CAIRO (AP) — A Sudanese doctors’ group said Monday that the country’s security forces have prevented injured protesters from getting treatment and targeted hospitals since top generals initiated a coup last month.
The military have stopped ambulances carrying injured protesters from reaching hospitals, police have entered emergency rooms, arrested patients, and fired tear gas inside at least two hospitals in the country’s capital since the Oct. 25 coup, according to a report from The Unified Office of Sudanese Doctors.
At least 41 protesters have been killed in anti-coup protests in Sudan since generals deposed the country’s civilian government, according to the latest tally on Sunday from the Sudan Doctors Committee, which has been keeping track of protest-related deaths.
The latest victim was a 16-year-old protester who died from a gunshot to the head in demonstrations against a new power-sharing deal between the military and the country’s deposed prime minister.
There was no immediate response from the country’s military or police, who have both been accused by the United Nations’ top human rights body of using excess force against the pro-democracy demonstrations. There have been repeated calls by the United States and Western countries on the coup leaders to allow civilians to protest peacefully.
But police officials have in recent days tried to distance themselves from any role in the violence, saying their forces in the streets are not armed and that there have been instances of violence committed by the protesters. They have repeatedly pledged to investigate reports of deaths.
On Sunday, Sudan’s deposed prime minister Abdalla Hamdok signed a deal that will see him reinstated, almost a month after a military coup put him under house arrest. The agreement envisions an independent, technocratic Cabinet to be led by Hamdok until elections can be held. Even then, it would still remain under military oversight.

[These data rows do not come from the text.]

Definition call_ok (w : world) (c : call) : Prop :=
  match c with
  | Mmap d attr => ∃ sp, w_spaces w !! d = Some sp ∧ attr_ok sp attr
  | Munmap d addr length => ∃ sp, w_spaces w !! d = Some sp ∧
      0 ≤ addr ∧ 0 ≤ length ∧ addr + length < wsize ∧ not_limit sp addr
  | Read d va | Write d va _ => ∃ sp, w_spaces w !! d = Some sp ∧ 0 ≤ va < wsize ∧ not_limit sp va
  | Clone src dst page => ∃ sp, w_spaces w !! src = Some sp ∧ dst ∈ D ∧ w_spaces w !! dst = None ∧ page ≠ 0 ∧
      clone_ok w sp dst page
  end.

(** ** The invariant *)

Record world_ok (w : world) M : Prop := WorldOk {
  wo_machine : machine_ok D (layout_of (w_spaces w)) (pages (w_kernel w)) M;
  wo_settled : all_settled D (pages (w_kernel w));
  wo_space d sp : w_spaces w !! d = Some sp → d ∈ D ∧ pgdir sp = d ∧ ∃ l, space_inv (w_kernel w) sp l;
  wo_disjoint d e sp sp' x : w_spaces w !! d = Some sp → w_spaces w !! e = Some sp' → d ≠ e →
    (descr sp x → ¬ descr sp' x) ∧ (recorded sp x → ¬ recorded sp' x) }.

(** The abstract map of the address spaces. *)
Definition shows_region sp (s : Z) (x : aregion) : Prop :=
  ∃ a r, regions (sp_vmm sp) !! a = Some r ∧ vm_start r = s ∧
    ar_limit x = vm_limit r ∧ ar_prot x = vm_prot r ∧ (ar_indexed x = true ↔ indexed sp a).

Definition shows (sps : gmap Z space) (G : map_of_tasks) : Prop :=
  ∀ d s x, G !! (d, s) = Some x ↔ ∃ sp, sps !! d = Some sp ∧ shows_region sp s x.

(** ** Regions and pages *)

Lemma page_covers r va : region_fine r → covers r va ↔ covers r (page_of_va va * PMM_PAGE_SIZE).
Proof.
  intros Hf. pose proof (rf_start _ Hf). pose proof (rf_limit _ Hf). unfold covers, page_of_va, PMM_PAGE_SIZE in *. div_lia.
Qed.

Lemma region_at_spec k sp l n r :
  space_inv k sp l →
  region_at sp n = Some r ↔
    CONFIG_USR_OFFSET ≤ n * PMM_PAGE_SIZE ∧ ∃ a, a ∈ l ∧ regions (sp_vmm sp) !!! a = r ∧ covers r (n * PMM_PAGE_SIZE).
Proof.
  intros HS. unfold region_at. set (x := n * PMM_PAGE_SIZE). destruct (Z.ltb_spec x CONFIG_USR_OFFSET) as [Hx|Hx]; [split; [done|lia]|].
  rewrite (vm_region_find_ok _ _ x (si_vmm _ _ _ HS)). cbn [mbind option_bind].
  pose proof (first_above_spec (regions (sp_vmm sp)) x l (vo_sorted _ _ (si_vmm _ _ _ HS))) as Hfa.
  set (c := first_above _ _ _) in *.
  assert (Hcov : ∀ a, a ∈ l → covers (regions (sp_vmm sp) !!! a) x → x < vm_end (regions (sp_vmm sp) !!! a) ∧
            vm_begin (regions (sp_vmm sp) !!! a) ≤ x).
  { intros a Ha Hc. pose proof (rf_range _ (si_fine _ _ _ HS a Ha)). unfold covers in Hc. lia. }
  destruct Hfa as [[Ec Hn]|(Hc & Hcv & Hmin)].
  - rewrite Ec. destruct (regions (sp_vmm sp) !! 0) as [r0|] eqn:E0.
    { assert (0 ∈ l) as H0l by (apply (si_descr _ _ _ HS); eauto). by destruct (si_nonzero _ _ _ _ HS H0l). }
    split; [done|]. intros (_ & a & Ha & <- & Hca). destruct (Hcov a Ha Hca). specialize (Hn a Ha). lia.
  - rewrite (si_lookup _ _ _ _ HS Hc). cbn [mbind option_bind]. split.
    + destruct (_ && _) eqn:Eb; [|done]. intros [= <-]. split; [done|]. exists c. split; [done|]. split; [done|]. unfold covers. lia.
    + intros (_ & a & Ha & <- & Hca). destruct (Hcov a Ha Hca) as [H1 H2]. destruct (Hmin a Ha H1) as [->|Hb]; [|unfold below in Hb; lia].
      unfold covers in Hca. by rewrite (proj2 (Z.leb_le _ _)), (proj2 (Z.ltb_lt _ _)) by lia.
Qed.

Lemma region_at_none k sp l n :
  space_inv k sp l → CONFIG_USR_OFFSET ≤ n * PMM_PAGE_SIZE → region_at sp n = None →
  ∀ a, a ∈ l → ¬ covers (regions (sp_vmm sp) !!! a) (n * PMM_PAGE_SIZE).
Proof.
  intros HS Hn E a Ha Hc. assert (region_at sp n = Some (regions (sp_vmm sp) !!! a)) as E'; [|congruence].
  apply (region_at_spec k sp l n _ HS). split; [done|]. by exists a.
Qed.

(** ** One address space at a time *)

Lemma layout_insert sps d sp e n : layout_of (<[d := sp]> sps) e n = if decide (e = d) then region_at sp n else layout_of sps e n.
Proof.
  unfold layout_of. case_decide as E; [subst; by rewrite lookup_insert_eq|by rewrite lookup_insert_ne by done].
Qed.

Lemma step_space w M d sp k' sp' l' M' :
  world_ok w M → w_spaces w !! d = Some sp → keeps (w_kernel w) sp k' sp' → pgdir sp' = pgdir sp → space_inv k' sp' l' →
  machine_ok D (layout_of (<[d := sp']> (w_spaces w))) (pages k') M' →
  all_settled D (pages k') → world_ok (World k' (<[d := sp']> (w_spaces w))) M'.
Proof.
  intros [W1 W2 W3 W4] Hd HK Ep HS' HM' Hs'. destruct (W3 d sp Hd) as (HdD & Epd & l & HS).
  assert (Ho : ∀ e o, e ≠ d → w_spaces w !! e = Some o →
     (∃ lo, space_inv k' o lo) ∧ (∀ x, descr o x → ¬ descr sp' x) ∧ ∀ x, recorded o x → ¬ recorded sp' x).
  { intros e o Hne He. destruct (W3 e o He) as (_ & _ & lo & HSo).
    destruct (other_kept (w_kernel w) sp k' sp' o lo HSo HK) as (K1 & K2 & K3); [intros x; apply (W4 e d); done..|].
    split; [by exists lo|done]. }
  split; cbn [w_kernel w_spaces]; [done|done|..].
  - intros e o. destruct (decide (e = d)) as [->|Hne].
    + rewrite lookup_insert_eq. intros [= <-]. split; [done|]. split; [congruence|]. by exists l'.
    + rewrite lookup_insert_ne by done. intros He. destruct (W3 e o He) as (? & ? & _). destruct (Ho e o Hne He) as [? _]. done.
  - intros e f o o' x He Hf Hne. destruct (decide (e = d)) as [->|He'], (decide (f = d)) as [->|Hf'].
    + done.
    + rewrite lookup_insert_eq in He. injection He as <-. rewrite lookup_insert_ne in Hf by done.
      destruct (Ho f o' Hf' Hf) as (_ & O1 & O2). split; intros H1 H2; [by apply (O1 x)|by apply (O2 x)].
    + rewrite lookup_insert_eq in Hf. injection Hf as <-. rewrite lookup_insert_ne in He by done.
      destruct (Ho e o He' He) as (_ & O1 & O2). split; [apply O1|apply O2].
    + rewrite !lookup_insert_ne in * by done. by apply (W4 e f).
Qed.

(** ** Accesses *)

Definition reports_ok : Prop :=
  report_ok mmu_report ∧ ∀ i w, pmm_except_isInKernelMode (mmu_report i w) = false.

Context (Hrep : reports_ok).

Lemma user_space va : 0 ≤ va < wsize → IN_USPACE va = true ↔ user_va va.
Proof.
  intros Hva. unfold IN_USPACE, user_va, s32, CONFIG_USR_OFFSET, CONFIG_USR_LIMIT. rewrite u32_small by done. unfold wsize in *.
  destruct (Z.ltb_spec va (2 ^ 31)); lia.
Qed.

Lemma not_limit_in k sp l va : space_inv k sp l → not_limit sp va → ∀ a, a ∈ l → ends_full (regions (sp_vmm sp) !!! a) va.
Proof. intros HS Hn a Ha. apply (Hn a). exact (si_lookup _ _ _ _ HS Ha). Qed.

(** The abstract region of a descriptor. *)
Lemma shows_inside k sps G d sp l va a :
  shows sps G → sps !! d = Some sp → space_inv k sp l → a ∈ l → covers (regions (sp_vmm sp) !!! a) va →
  ∃ x, inside G d va (vm_start (regions (sp_vmm sp) !!! a)) x ∧
    G !! (d, vm_start (regions (sp_vmm sp) !!! a)) = Some x ∧
    ar_limit x = vm_limit (regions (sp_vmm sp) !!! a) ∧ ar_prot x = vm_prot (regions (sp_vmm sp) !!! a) ∧ (ar_indexed x = true ↔ indexed sp a).
Proof.
  intros HG Hd HS Ha Hc. set (r := regions (sp_vmm sp) !!! a) in *.
  set (x := ARegion (vm_limit r) (vm_prot r) (bool_decide (indexed sp a))).
  assert (G !! (d, vm_start r) = Some x) as E.
  { apply HG. exists sp. split; [done|]. exists a, r. split_and!; try done; [exact (si_lookup _ _ _ _ HS Ha)|]. cbn. apply bool_decide_eq_true. }
  exists x. split_and!; try done. cbn. apply bool_decide_eq_true.
Qed.

Lemma shows_covers k sps G d sp l va s x :
  shows sps G → sps !! d = Some sp → space_inv k sp l → inside G d va s x →
  ∃ a, a ∈ l ∧ covers (regions (sp_vmm sp) !!! a) va ∧ vm_start (regions (sp_vmm sp) !!! a) = s ∧
    ar_limit x = vm_limit (regions (sp_vmm sp) !!! a) ∧ ar_prot x = vm_prot (regions (sp_vmm sp) !!! a) ∧ (ar_indexed x = true ↔ indexed sp a).
Proof.
  intros HG Hd HS [Hx Hr]. apply HG in Hx as (sp0 & E & a & r & Ea & <- & El & Ep & Ei). rewrite Hd in E. injection E as <-.
  exists a. rewrite (lookup_total_correct _ _ _ Ea). rewrite El in Hr. split; [apply (si_descr _ _ _ HS); eauto|]. by split_and!.
Qed.

Lemma shows_step sps G G' d sp' :
  shows sps G → (∀ s x, G' !! (d, s) = Some x ↔ shows_region sp' s x) →
  (∀ e s, e ≠ d → G' !! (e, s) = G !! (e, s)) → shows (<[d := sp']> sps) G'.
Proof.
  intros HG Hd Ho e s x. destruct (decide (e = d)) as [->|Hne].
  - rewrite Hd, lookup_insert_eq. split; [intros Hx; by exists sp'|]. by intros (? & [= <-] & Hx).
  - rewrite Ho, lookup_insert_ne by done. apply HG.
Qed.

Lemma shows_here sps G d sp : shows sps G → sps !! d = Some sp → ∀ s x, G !! (d, s) = Some x ↔ shows_region sp s x.
Proof. intros HG Hd s x. rewrite (HG d s x), Hd. split; [by intros (? & [= <-] & Hx)|intros Hx; by exists sp]. Qed.

(** The start of a region tells which it is. *)
Lemma start_unique k sp l a b r r' :
  space_inv k sp l → regions (sp_vmm sp) !! a = Some r → regions (sp_vmm sp) !! b = Some r' → vm_start r = vm_start r' → a = b ∧ r = r'.
Proof.
  intros HS Ha Hb E. assert (a ∈ l) as Hal by (apply (si_descr _ _ _ HS); eauto). assert (b ∈ l) as Hbl by (apply (si_descr _ _ _ HS); eauto).
  assert (a = b) as ->; [|split; congruence]. pose proof (rf_range _ (si_fine _ _ _ HS a Hal)) as R1. pose proof (rf_range _ (si_fine _ _ _ HS b Hbl)) as R2.
  rewrite (lookup_total_correct _ _ _ Ha) in R1. rewrite (lookup_total_correct _ _ _ Hb) in R2.
  apply (covers_unique k sp l a b (vm_start r) HS Hal Hbl); unfold covers;
    [rewrite (lookup_total_correct _ _ _ Ha)|rewrite (lookup_total_correct _ _ _ Hb)]; lia.
Qed.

In response, thousands of Sudanese took to the streets to denounce what many called a betrayal of the democratic cause by their former prime minister, who has been the civilian face of the transitional government since it took power after a 2019 popular uprising deposed longtime autocrat Omar al-Bashir. Security forces fired tear gas and live ammunition in some locations, according to activists.
The statement by the office of Sudanese doctors said that police fired tear gas inside the Khartoum Teaching Hospital on Sunday, near the intensive care unit and neonatal ward.
A large number of the demonstrators have been killed by gunshots fired by security forces, according to the committee.